# [Brief]
Would you please transcribe, exactly as written, the lines of the entries below starting at the one that holds "kept (n - writes" and ending at the one that holds "Proof. intros HK", both included?

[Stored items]
↓↓↓

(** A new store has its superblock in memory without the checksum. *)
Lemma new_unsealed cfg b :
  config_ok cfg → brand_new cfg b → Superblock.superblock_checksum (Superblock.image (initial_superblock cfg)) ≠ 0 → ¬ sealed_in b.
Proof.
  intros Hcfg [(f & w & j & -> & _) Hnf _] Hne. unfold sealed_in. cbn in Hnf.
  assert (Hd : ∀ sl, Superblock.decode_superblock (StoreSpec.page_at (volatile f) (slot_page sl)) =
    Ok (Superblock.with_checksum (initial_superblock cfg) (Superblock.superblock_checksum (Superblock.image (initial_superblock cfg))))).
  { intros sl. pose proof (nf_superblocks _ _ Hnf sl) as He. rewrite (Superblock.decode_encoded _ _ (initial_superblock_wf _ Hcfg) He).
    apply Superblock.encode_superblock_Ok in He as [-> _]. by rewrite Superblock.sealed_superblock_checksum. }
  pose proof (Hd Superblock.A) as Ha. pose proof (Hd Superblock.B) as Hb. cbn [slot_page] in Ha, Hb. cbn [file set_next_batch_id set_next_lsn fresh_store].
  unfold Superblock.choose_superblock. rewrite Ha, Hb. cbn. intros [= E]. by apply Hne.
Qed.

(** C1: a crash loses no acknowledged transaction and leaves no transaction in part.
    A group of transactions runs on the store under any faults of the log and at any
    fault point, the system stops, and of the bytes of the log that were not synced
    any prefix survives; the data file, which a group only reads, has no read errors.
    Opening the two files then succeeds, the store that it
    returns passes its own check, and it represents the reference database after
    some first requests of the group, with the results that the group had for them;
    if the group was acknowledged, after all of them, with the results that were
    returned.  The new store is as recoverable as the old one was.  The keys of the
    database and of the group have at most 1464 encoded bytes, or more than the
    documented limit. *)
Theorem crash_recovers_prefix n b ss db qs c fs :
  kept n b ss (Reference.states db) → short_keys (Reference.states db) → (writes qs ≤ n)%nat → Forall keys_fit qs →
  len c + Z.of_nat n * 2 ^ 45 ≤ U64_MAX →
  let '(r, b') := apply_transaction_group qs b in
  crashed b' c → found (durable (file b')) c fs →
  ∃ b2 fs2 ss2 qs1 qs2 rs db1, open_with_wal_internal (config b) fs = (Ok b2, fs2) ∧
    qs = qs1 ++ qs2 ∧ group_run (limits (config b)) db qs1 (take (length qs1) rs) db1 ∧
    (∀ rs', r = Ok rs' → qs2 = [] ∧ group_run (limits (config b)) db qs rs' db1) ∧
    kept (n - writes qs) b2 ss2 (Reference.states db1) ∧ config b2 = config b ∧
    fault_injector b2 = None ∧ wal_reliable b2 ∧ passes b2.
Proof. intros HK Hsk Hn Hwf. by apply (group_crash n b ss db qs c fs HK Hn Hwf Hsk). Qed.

↑↑↑
↓↓↓

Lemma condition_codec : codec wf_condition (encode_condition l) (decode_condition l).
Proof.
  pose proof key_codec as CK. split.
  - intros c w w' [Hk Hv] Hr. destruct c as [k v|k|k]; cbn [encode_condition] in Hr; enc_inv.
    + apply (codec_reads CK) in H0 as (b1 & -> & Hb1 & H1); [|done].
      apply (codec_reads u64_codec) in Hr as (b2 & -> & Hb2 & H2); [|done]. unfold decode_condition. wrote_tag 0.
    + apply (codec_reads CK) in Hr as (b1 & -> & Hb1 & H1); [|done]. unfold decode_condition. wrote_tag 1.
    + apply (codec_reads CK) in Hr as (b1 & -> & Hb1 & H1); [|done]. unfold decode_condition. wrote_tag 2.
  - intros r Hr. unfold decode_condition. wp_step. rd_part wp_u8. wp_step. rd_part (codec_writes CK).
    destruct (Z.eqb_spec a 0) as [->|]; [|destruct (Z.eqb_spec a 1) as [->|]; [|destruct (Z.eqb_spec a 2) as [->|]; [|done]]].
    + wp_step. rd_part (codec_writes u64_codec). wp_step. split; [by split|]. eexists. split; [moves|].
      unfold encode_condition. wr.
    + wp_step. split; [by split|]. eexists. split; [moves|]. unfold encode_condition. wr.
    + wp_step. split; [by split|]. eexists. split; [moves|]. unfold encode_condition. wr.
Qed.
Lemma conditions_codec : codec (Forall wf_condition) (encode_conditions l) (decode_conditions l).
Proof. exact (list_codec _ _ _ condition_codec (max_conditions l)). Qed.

↑↑↑

# [Result of the exercise]
    kept (n - writes qs) b2 ss2 (Reference.states db1) ∧ config b2 = config b ∧
    fault_injector b2 = None ∧ wal_reliable b2 ∧ passes b2.
Proof. intros HK Hsk Hn Hwf. by apply (group_crash n b ss db qs c fs HK Hn Hwf Hsk). Qed.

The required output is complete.